Il nuovo rapporto dell’IUCN sulle specie da includere nella lista rossa (quelle in via di estinzione) parla chiaro: il 70% delle piante e il 30% delle specie animali (media grossolana) sono a rischio. A mio avviso vi sono sia ragioni biologiche che culturali per questa sproporzione. A parte le piante, appare evidente che gli animali più in pericolo sono quelli che la gente comune conosce di meno: invertebrati, pesci, rettili e anfibi.

Gli uccelli sono in grado di colonizzare rapidamente nuovi territori, ispirano nobili idee per il fatto di saper volare e godono del sostegno di associazioni di appassionati, mentre le altre specie sono legate più strettamente al destino del loro habitat e le proposte di safari fotografici sugli anfibi o i capanni di avvistamento rettili scarseggiano.

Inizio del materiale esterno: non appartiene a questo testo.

Definition counted_closure (s0 : App num) (i j : nat) (r : Run num) : Prop :=
  steps r = processingSteps s0 /\
  if i =? length (processingSteps s0) then
    currentStepIndex r = length (processingSteps s0) /\ timer r = noTimer
  else if j =? ticksPerStage then
    currentStepIndex r = i + 1 /\ timer r = pauseTimeout
  else
    currentStepIndex r = i /\
    exists l, processingSteps s0 !! i = Some l /\
              timer r = stepInterval l (lit (2 * j)).

Definition counted_heap (s0 : App num) (i j : nat)
    (h : list (ProcessingStep num)) : Prop :=
  forall m l, processingSteps s0 !! m = Some l ->
    exists o, h !! l = Some o /\
              progress o = lit (stage_pct i j m) /\
              completed o = (stage_pct i j m =? 100).

Record CountedAt (s0 : App num) (i j : nat) (s : App num) : Prop := {
  ct_runs : exists r, runs s = runs s0 ++ [r] /\ counted_closure s0 i j r;
  ct_steps : processingSteps s = processingSteps s0;
  ct_overall : overallProgress s
                 = overall_shown (length (processingSteps s0))
                                 (overallProgress s0) i j;
  ct_step : currentStep s
              = if i =? length (processingSteps s0) then preview
                else processing;
  ct_processing : isProcessing s = negb (i =? length (processingSteps s0));
  ct_heap : counted_heap s0 i j (heap s)
}.

End CountedPositions.

(** The engine started on [n] idle stages, on binary64 numbers. *)
Definition stages64 (n : nat) : App float :=
  setProcessingSteps (seq 0 n)
    (with_heap (replicate n (mkStep "stage" "" (lit 0) false)) uploaded64).
(** Lines 322-356: the files to read and the browser's display name. *)
Definition select_cookie_files (browser : option string) (quiet : bool)
    : Eff (list string * string) :=
  if browser_is browser "firefox" then
    (cookie_files <- get_firefox_cookie_files ;; ret (cookie_files, "Firefox"))
  else if browser_is browser "chrome" then
    (cookie_files <- get_chrome_cookie_files ;; ret (cookie_files, "Chrome"))
  else if browser_is browser "edge" then
    (cookie_files <- get_edge_cookie_files ;; ret (cookie_files, "Edge"))
  else
    (when (negb quiet) (print MsgAutoDetect) ;;;
     firefox_files <- get_firefox_cookie_files ;;
     match firefox_files with
     | _ :: _ => ret (firefox_files, "Firefox")
     | [] =>
       chrome_files <- get_chrome_cookie_files ;;
       match chrome_files with
       | _ :: _ => ret (chrome_files, "Chrome")
       | [] =>
         edge_files <- get_edge_cookie_files ;;
         match edge_files with
         | _ :: _ => ret (edge_files, "Edge")
         | [] => ret ([], EmptyString)
         end
       end
     end).

(** Line 374. *)
Definition looks_like_firefox (cookiefile : string) : bool :=
  Py.contains (Py.lower cookiefile) "firefox"
  || Py.contains (Py.lower cookiefile) "mozilla".

(** Lines 368-382: [all_cookies] grows store after store. *)
Fixpoint scan (quiet : bool) (cookie_files : list string)
    (all_cookies : list Cookie) : Eff (list Cookie) :=
  match cookie_files with
  | [] => ret all_cookies
  | cookiefile :: rest =>
    when (negb quiet) (print (MsgCheckingFile cookiefile)) ;;;
    cookies <-
      (if looks_like_firefox cookiefile
       then extract_cookies_from_firefox cookiefile
       else extract_cookies_from_chrome_edge cookiefile) ;;
    match cookies with
    | Some (c :: cs) =>
      when (negb quiet) (print (MsgFound (length (c :: cs)))) ;;;
      scan quiet rest (all_cookies ++ c :: cs)
    | _ => scan quiet rest all_cookies
    end
  end.

(** Lines 390-397: the [seen] set is a [gset] of [(name, domain)] keys. *)
Definition key (cookie : Cookie) : string * string :=
  (name cookie, domain cookie).

Fixpoint dedup_loop (all_cookies : list Cookie) (seen : gset (string * string))
    (unique_cookies : list Cookie) : list Cookie :=
  match all_cookies with
  | [] => unique_cookies
  | cookie :: rest =>
    if decide (key cookie ∈ seen)
    then dedup_loop rest seen unique_cookies
    else dedup_loop rest ({[key cookie]} ∪ seen) (unique_cookies ++ [cookie])
  end.

Definition remove_duplicates (all_cookies : list Cookie) : list Cookie :=
  dedup_loop all_cookies ∅ [].

(** Lines 400-401. *)
Definition auth_cookie_names : list string :=
  [ "li_at"; "JSESSIONID"; "bcookie"; "bscookie" ].

Definition found_auth_cookies (unique_cookies : list Cookie) : bool :=
  existsb (fun c => existsb (String.eqb (name c)) auth_cookie_names)
          unique_cookies.
Lemma words_full (s : jsstring) : Forall (λ w, w ≠ []) (words s).
Proof.
  induction s as [|c s IH]; [constructor|]. cbn [words].
  destruct (isWhiteSpace c); [exact IH|].
  destruct s as [|c2 s]; [by repeat constructor|].
  destruct (isWhiteSpace c2); [by constructor|].
  destruct (words (c2 :: s)) as [|w rest]; [by repeat constructor|].
  apply Forall_cons in IH as [_ Hrest]. by constructor.
Qed.

(** In words joined by single spaces no two units of white space stand
    side by side. *)
Lemma join_words_adjacent (ws : list jsstring) :
  Forall (Forall (λ c, isWhiteSpace c = false)) ws →
  Forall (λ w, w ≠ []) ws →
  ∀ i a b,
    join [32%N] ws !! i = Some a → join [32%N] ws !! S i = Some b →
    isWhiteSpace a = true → isWhiteSpace b = false.
Proof.
  induction ws as [|w ws IH]; intros Hn Hf i a b Ha Hb Hws; [done|].
  apply Forall_cons in Hn as [Hw Hn]. apply Forall_cons in Hf as [_ Hf].
  assert (∀ j x, w !! j = Some x → isWhiteSpace x = false) as Hwl
    by (intros j x Hx; by apply (proj1 (Forall_lookup _ _) Hw j x)).
  destruct ws as [|w2 ws].
  - cbn [join] in Ha. rewrite (Hwl i a Ha) in Hws. done.
  - rewrite join_cons_cons in Ha, Hb.
    destruct (decide (i < length w)) as [Hlt|Hge].
    + rewrite lookup_app_l in Ha by done. rewrite (Hwl i a Ha) in Hws. done.
    + rewrite lookup_app_r in Ha by lia. rewrite lookup_app_r in Hb by lia.
      replace (S i - length w) with (S (i - length w)) in Hb by lia.
      destruct (i - length w) as [|j] eqn:Ej.
      * change (([32%N] ++ join [32%N] (w2 :: ws)) !! 1)
          with (join [32%N] (w2 :: ws) !! 0) in Hb.
        pose proof (proj1 (Forall_cons _ _ _) Hf) as [Hw2 _].
        pose proof (proj1 (Forall_cons _ _ _) Hn) as [Hn2 _].
        destruct w2 as [|c t]; [done|].
        apply Forall_cons in Hn2 as [Hc _].
        assert (join [32%N] ((c :: t) :: ws) !! 0 = Some c) as Hc0
          by (by destruct ws).
        rewrite Hc0 in Hb. by injection Hb as <-.
      * change (([32%N] ++ join [32%N] (w2 :: ws)) !! S j)
          with (join [32%N] (w2 :: ws) !! j) in Ha.
        change (([32%N] ++ join [32%N] (w2 :: ws)) !! S (S j))
          with (join [32%N] (w2 :: ws) !! S j) in Hb.
        exact (IH Hn Hf j a b Ha Hb Hws).
Qed.

(** What [elideText] keeps of words joined by single spaces that are
    longer than the limit of 160: the first 159 units, or the first 158
    when the 159th is a space. *)
Lemma elideText_words (ws : list jsstring) :
  Forall (Forall (λ c, isWhiteSpace c = false)) ws →
  Forall (λ w, w ≠ []) ws →
  160 < length (join [32%N] ws) →
  elideText (join [32%N] ws) 160 =
  take (if bool_decide (join [32%N] ws !! 158 = Some 32%N) then 158 else 159)
    (join [32%N] ws) ++ [ellipsis].
Proof.
  intros Hn Hf Hlen. set (cleaned := join [32%N] ws) in *.
  unfold elideText. rewrite (proj2 (Nat.leb_gt _ _) Hlen). f_equal.
  change (160 - 1) with 159.
  destruct (lookup_lt_is_Some_2 cleaned 158 ltac:(lia)) as [c Hc].
  destruct (lookup_lt_is_Some_2 cleaned 157 ltac:(lia)) as [d Hd].
  rewrite (take_S_r cleaned 158 c Hc), trimEnd_snoc.
  pose proof (join_space_only ws Hn) as Hsp. fold cleaned in Hsp.
  assert (isWhiteSpace c = true → c = 32%N) as Hc32
    by exact (proj1 (Forall_lookup _ _) Hsp 158 c Hc).
  destruct (isWhiteSpace c) eqn:Ews.
  - specialize (Hc32 eq_refl). subst c.
    rewrite Hc, bool_decide_eq_true_2 by done.
    rewrite (take_S_r cleaned 157 d Hd), trimEnd_snoc.
    assert (isWhiteSpace d = false) as ->; [|done].
    destruct (isWhiteSpace d) eqn:Ed; [|done].
    pose proof (join_words_adjacent ws Hn Hf 157 d 32%N Hd Hc Ed) as H. done.
  - rewrite Hc, bool_decide_eq_false_2.
    + by rewrite <- (take_S_r cleaned 158 c Hc).
    + intros [= ->]. done.
Qed.

Lemma summaryLine_shape (it : AnnounceQueueItem) :
  let cleaned := join [32%N] (words (summarySource it)) in
  length (buildQueueSummaryLine it) ≤ 160 ∧
  (length cleaned ≤ 160 → buildQueueSummaryLine it = cleaned) ∧
  (160 < length cleaned →
   buildQueueSummaryLine it =
   take (if bool_decide (cleaned !! 158 = Some 32%N) then 158 else 159) cleaned
     ++ [ellipsis]).
Proof.
  intros cleaned. rewrite buildQueueSummaryLine_words. fold cleaned.
  split; [apply elideText_length; lia|]. split.
  - apply elideText_short.
  - intros H. apply elideText_words; [apply words_no_whiteSpace|apply words_full|done].
Qed.

(** C6. When [enqueueAnnounce] finds the queue at (or above) capacity under
    the drop policy ["summarize"] (evict-oldest-and-summarize):
    - it evicts the [k] oldest items, where [k] is the least number that
      makes room for the new item, and appends the new item;
    - [droppedCount] grows by [k];
    - the line stored for an evicted item is the words of its summary (of
      its prompt, when the summary is missing or blank) joined by single
      spaces, as it is when that has at most 160 units, and otherwise its
      first 159 units (its first 158, when the 159th is a space) followed
      by the ellipsis, at most 160 units in all;
    - the summary list keeps its newest entries, at most [cap] of them. *)
Theorem C6_evict_oldest_and_summarize (key : jsstring)
    (item : AnnounceQueueItem) (s : QueueSettings) (now : Z) (st : Store) :
  let q := settledQueue key s now st in
  let k := length (items q) + 1 - Z.to_nat (cap q) in
  let evicted := take k (items q) in
  let all := summaryLines q ++ (buildQueueSummaryLine <$> evicted) in
  dropPolicy q = js "summarize" →
  (0 < cap q)%Z →
  (cap q ≤ Z.of_nat (length (items q)))%Z →
  ∃ q',
    enqueueAnnounce key item s now st = (<[key := q']> st, true) ∧
    items q' = drop k (items q) ++ [item] ∧
    Z.of_nat (length (items q')) = cap q ∧
    (∀ j, j < k → (cap q < Z.of_nat (length (drop j (items q) ++ [item])))%Z) ∧
    droppedCount q' = droppedCount q + k ∧
    summaryLines q' = drop (length all - Z.to_nat (cap q)) all ∧
    (Z.of_nat (length (summaryLines q')) ≤ cap q)%Z ∧
    Forall (λ it,
      let cleaned := join [32%N] (words (summarySource it)) in
      length (buildQueueSummaryLine it) ≤ 160 ∧
      (length cleaned ≤ 160 → buildQueueSummaryLine it = cleaned) ∧
      (160 < length cleaned →
       buildQueueSummaryLine it =
       take (if bool_decide (cleaned !! 158 = Some 32%N) then 158 else 159)
         cleaned ++ [ellipsis]))
      evicted.
Proof.
  intros q k evicted all Hp H1 H2.
  rewrite enqueueAnnounce_eq. fold q.
  rewrite (admitItem_summarize item q H1 H2 Hp). fold k evicted all.
  cbn [fst snd]. eexists. split; [reflexivity|].
  cbn [items droppedCount summaryLines withItems withDropped].
  split; [reflexivity|]. split.
  { rewrite length_app, length_drop. cbn [length]. lia. }
  split.
  { intros j Hj. rewrite length_app, length_drop. cbn [length]. lia. }
  split; [reflexivity|].
  rewrite shiftWhileLonger_spec by lia.
  split; [reflexivity|]. split.
  { rewrite length_drop. lia. }
  apply Forall_forall. intros it _. apply summaryLine_shape.
Qed.

Lemma C6_evict_oldest_and_summarize_witness :
  let long1 := mkItem (replicate 158 97%N ++ 32%N :: replicate 50 98%N) None 0%Z
                 (js "agent:main:main") None None None in
  let long2 := mkItem (replicate 200 98%N) None 0%Z
                 (js "agent:main:main") None None None in
  let st : Store :=
    (enqueueEach (js "k")
       [mkCall (sampleItem "A  first") (mkSettings (js "followup") None (Some 4%Q) None) 1%Z;
        mkCall long1 (mkSettings (js "followup") None None None) 2%Z;
        mkCall long2 (mkSettings (js "followup") None None None) 3%Z;
        mkCall (sampleItem "X") (mkSettings (js "followup") None None None) 4%Z] ∅).1 in
  ∃ q',
    enqueueAnnounce (js "k") (sampleItem "C")
      (mkSettings (js "followup") None (Some 2%Q) None) 5%Z st
      = (<[js "k" := q']> st, true) ∧
    items q' = [sampleItem "X"; sampleItem "C"] ∧
    droppedCount q' = 3 ∧
    summaryLines q' =
      [replicate 158 97%N ++ [ellipsis]; replicate 159 98%N ++ [ellipsis]] ∧
    buildQueueSummaryLine (sampleItem "A  first") = js "A first" ∧
    buildQueueSummaryLine long1 = replicate 158 97%N ++ [ellipsis] ∧
    buildQueueSummaryLine long2 = replicate 159 98%N ++ [ellipsis].
Proof.
  intros long1 long2 st.
  destruct (C6_evict_oldest_and_summarize (js "k") (sampleItem "C")
              (mkSettings (js "followup") None (Some 2%Q) None) 5%Z st)
    as (q' & He & Hi & _ & _ & Hd & Hs & _ & Hshape).
  - reflexivity.
  - reflexivity.
  - vm_compute. discriminate.
  - pose proof (proj1 (Forall_lookup _ _) Hshape 0 (sampleItem "A  first") eq_refl)
      as (_ & Hshort & _).
    pose proof (proj1 (Forall_lookup _ _) Hshape 1 long1 eq_refl)
      as (_ & _ & Hlong1).
    pose proof (proj1 (Forall_lookup _ _) Hshape 2 long2 eq_refl)
      as (_ & _ & Hlong2).
    exists q'. split; [exact He|]. split; [exact Hi|]. split; [exact Hd|].
    split; [exact Hs|]. split; [|split].
    + apply Hshort. vm_compute. lia.
    + apply Hlong1. vm_compute. lia.
    + apply Hlong2. vm_compute. lia.
Defined.

(** ** The debounce wait *)

Lemma debounceLoop_returned (D : Q) (now : Z) (q : AnnounceQueueState)
    (wakes : list (Z * AnnounceQueueState)) (at_ last : Z) :
  debounceLoop D now q wakes = Returned at_ last →
  ∃ i qr,
    checks q now wakes !! i = Some (at_, qr) ∧
    last = lastEnqueuedAt qr ∧
    quietFor D (at_, qr) ∧
    ∀ j m, j < i → checks q now wakes !! j = Some m → ¬ quietFor D m.
Proof.
  revert now q. induction wakes as [|[t1 q1] wakes IH]; intros now q;
    cbn [debounceLoop]; cbv zeta;
    destruct (Qle_bool D (inject_Z (now - lastEnqueuedAt q))) eqn:E.
  - intros [= <- <-]. exists 0, q. split; [done|]. split; [done|].
    split; [by apply Qle_bool_iff|]. intros j m Hj. lia.
  - discriminate.
  - intros [= <- <-]. exists 0, q. split; [done|]. split; [done|].
    split; [by apply Qle_bool_iff|]. intros j m Hj. lia.
  - intros H. destruct (IH _ _ H) as (i & qr & Hi & Hl & Hq & Hmin).
    exists (S i), qr. split; [exact Hi|]. split; [exact Hl|]. split; [exact Hq|].
    intros [|j] m Hj Hm.
    + cbn in Hm. injection Hm as <-. unfold quietFor. cbn [fst snd].
      intros Hq'. apply Qle_bool_iff in Hq'. congruence.
    + apply (Hmin j m); [lia | exact Hm].
Qed.

Lemma debounceLoop_suspended (D : Q) (now : Z) (q : AnnounceQueueState)
    (wakes : list (Z * AnnounceQueueState)) (delay : Q) :
  debounceLoop D now q wakes = Suspended delay →
  ∃ t qs,
    last (checks q now wakes) = Some (t, qs) ∧
    delay = (D - inject_Z (t - lastEnqueuedAt qs))%Q ∧
    ¬ quietFor D (t, qs).
Proof.
  revert now q. induction wakes as [|[t1 q1] wakes IH]; intros now q;
    cbn [debounceLoop]; cbv zeta;
    destruct (Qle_bool D (inject_Z (now - lastEnqueuedAt q))) eqn:E;
    try discriminate.
  - intros [= <-]. exists now, q. split; [reflexivity|]. split; [reflexivity|].
    unfold quietFor. cbn [fst snd]. intros Hq. apply Qle_bool_iff in Hq. congruence.
  - intros H. destruct (IH _ _ H) as (t & qs & Hl & Hd & Hq).
    exists t, qs. split; [|done]. unfold checks in *.
    by rewrite last_cons, Hl.
Qed.

(** C7. [waitForQueueDebounce] reads the debounce value once, on entry.
    When that value is zero (or negative) it returns at once, whatever
    happens later. Otherwise it tests [now - lastEnqueuedAt >= debounce] at
    the call and again after every timer wake, each time against the
    [lastEnqueuedAt] the queue has at that moment, and it returns at the
    first of these moments at which the test holds: when it returns, the
    test holds for the current [lastEnqueuedAt], and it held at no earlier
    test. While the test fails and no timer has fired, the wait is suspended
    on a timer for the remaining time. *)
Theorem C7_debounce_returns_only_when_quiet (q : AnnounceQueueState) (now : Z)
    (wakes : list (Z * AnnounceQueueState)) :
  let D := Qmax 0 (debounceMs q) in
  ((debounceMs q <= 0)%Q →
   waitForQueueDebounce q now wakes = Returned now (lastEnqueuedAt q)) ∧
  ((0 < debounceMs q)%Q →
   (∀ at_ last,
      waitForQueueDebounce q now wakes = Returned at_ last →
      ∃ i qr,
        checks q now wakes !! i = Some (at_, qr) ∧
        last = lastEnqueuedAt qr ∧
        (debounceMs q <= inject_Z (at_ - last))%Q ∧
        ∀ j m, j < i → checks q now wakes !! j = Some m →
               ¬ (debounceMs q <= inject_Z (m.1 - lastEnqueuedAt m.2))%Q) ∧
   (∀ delay,
      waitForQueueDebounce q now wakes = Suspended delay →
      ∃ t qs, last (checks q now wakes) = Some (t, qs) ∧
              (delay == debounceMs q - inject_Z (t - lastEnqueuedAt qs))%Q ∧
              (0 < delay)%Q)).
Proof.
  intros D. split.
  - intros Hle. unfold waitForQueueDebounce. cbv zeta.
    assert (Qle_bool (Qmax 0 (debounceMs q)) 0 = true) as ->; [|reflexivity].
    apply Qle_bool_iff. rewrite Q.max_l by exact Hle. apply Qle_refl.
  - intros Hpos.
    assert (D == debounceMs q)%Q as HD.
    { subst D. apply Q.max_r. by apply Qlt_le_weak. }
    assert (waitForQueueDebounce q now wakes = debounceLoop D now q wakes) as ->.
    { unfold waitForQueueDebounce. cbv zeta. fold D.
      destruct (Qle_bool D 0) eqn:E; [|reflexivity].
      apply Qle_bool_iff in E. rewrite HD in E. exfalso.
      apply (Qlt_not_le _ _ Hpos E). }
    split.
    + intros at_ last H.
      destruct (debounceLoop_returned _ _ _ _ _ _ H) as (i & qr & Hi & Hl & Hq & Hmin).
      exists i, qr. split; [exact Hi|]. split; [exact Hl|]. split.
      * unfold quietFor in Hq. cbn [fst snd] in Hq. rewrite <- HD, Hl. exact Hq.
      * intros j m Hj Hm Hq'. apply (Hmin j m Hj Hm).
        unfold quietFor. rewrite HD. exact Hq'.
    + intros delay H.
      destruct (debounceLoop_suspended _ _ _ _ _ H) as (t & qs & Hl & Hd & Hq).
      exists t, qs. split; [exact Hl|]. split.
      * rewrite Hd, HD. reflexivity.
      * rewrite Hd. unfold quietFor in Hq. cbn [fst snd] in Hq.
        apply Qnot_le_lt in Hq.
        rewrite <- (Qplus_opp_r (inject_Z (t - lastEnqueuedAt qs))).
        apply Qplus_lt_l. exact Hq.
Qed.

Quando gli esperti dicono che e’ a rischio di estinzione l’intera classe degli anfibi, dicono che sono in pericolo tutte le specie, tutti i generi, tutte le famiglie e tutti gli ordini che formano la classe degli anfibi. Si tratta di un problema di scala. Permettetemi di tradurre il concetto per chi non e’ pratico di biologia: non ha preso fuoco solo un vassoio di plastica, ma tutto il reparto casalinghi del centro commerciale e invece di piatti e bicchieri d’ora in poi dovrete mangiare con le mani perché questi oggetti non esistono più.

Per gli anfibi uno dei problemi globali e’ l’infezione da parte di un fungo della pelle il Batrachochytrium dendrobatidis, che sta sterminando le popolazioni dell’America Latina ed e’ arrivato anche in Europa intorno al 2000, per poi diffondersi, alla velocità di circa 100 km all’anno, a partire dai focolai italiani, tedeschi e spagnoli. L’infezione si potrebbe curare con il cloramfenicolo, ma come si fa a fare il bagnetto a tutti gli anfibi selvatici?
Questi problemi vanno sommati alla perdita di habitat dovuta alla distruzione delle foreste per far posto a coltivazioni (tra cui la soja per nutrire il bestiame e permetterci di mangiare carne e le palme da olio con cui fare saponi e carburanti).

Insomma, se fino al secolo scorso si poteva pensare di salvare qualche specie con l’allevamento in cattività in vista di un futuro reinserimento in Natura, ora stiamo superando i limiti intrinseci del sistema. Non siamo in grado di preservare gli equilibri biologici facendo riprodurre le rane in laboratorio e non esistono aree protette abbastanza grandi da conservare abbastanza variabilità genetica da consentire alle specie di evolvere per adattarsi ai cambiamenti (climatici e non).

180 milioni di anni fa, l’aumento di 5 gradi della temperatura globale avvenne in contemporanea all’estinzione del 76% di tutte le specie viventi, segnando il passaggio dal Triassico a Giurassico. Il 2010 sarà l’anno internazionale della biodiversità, facciamone buon uso.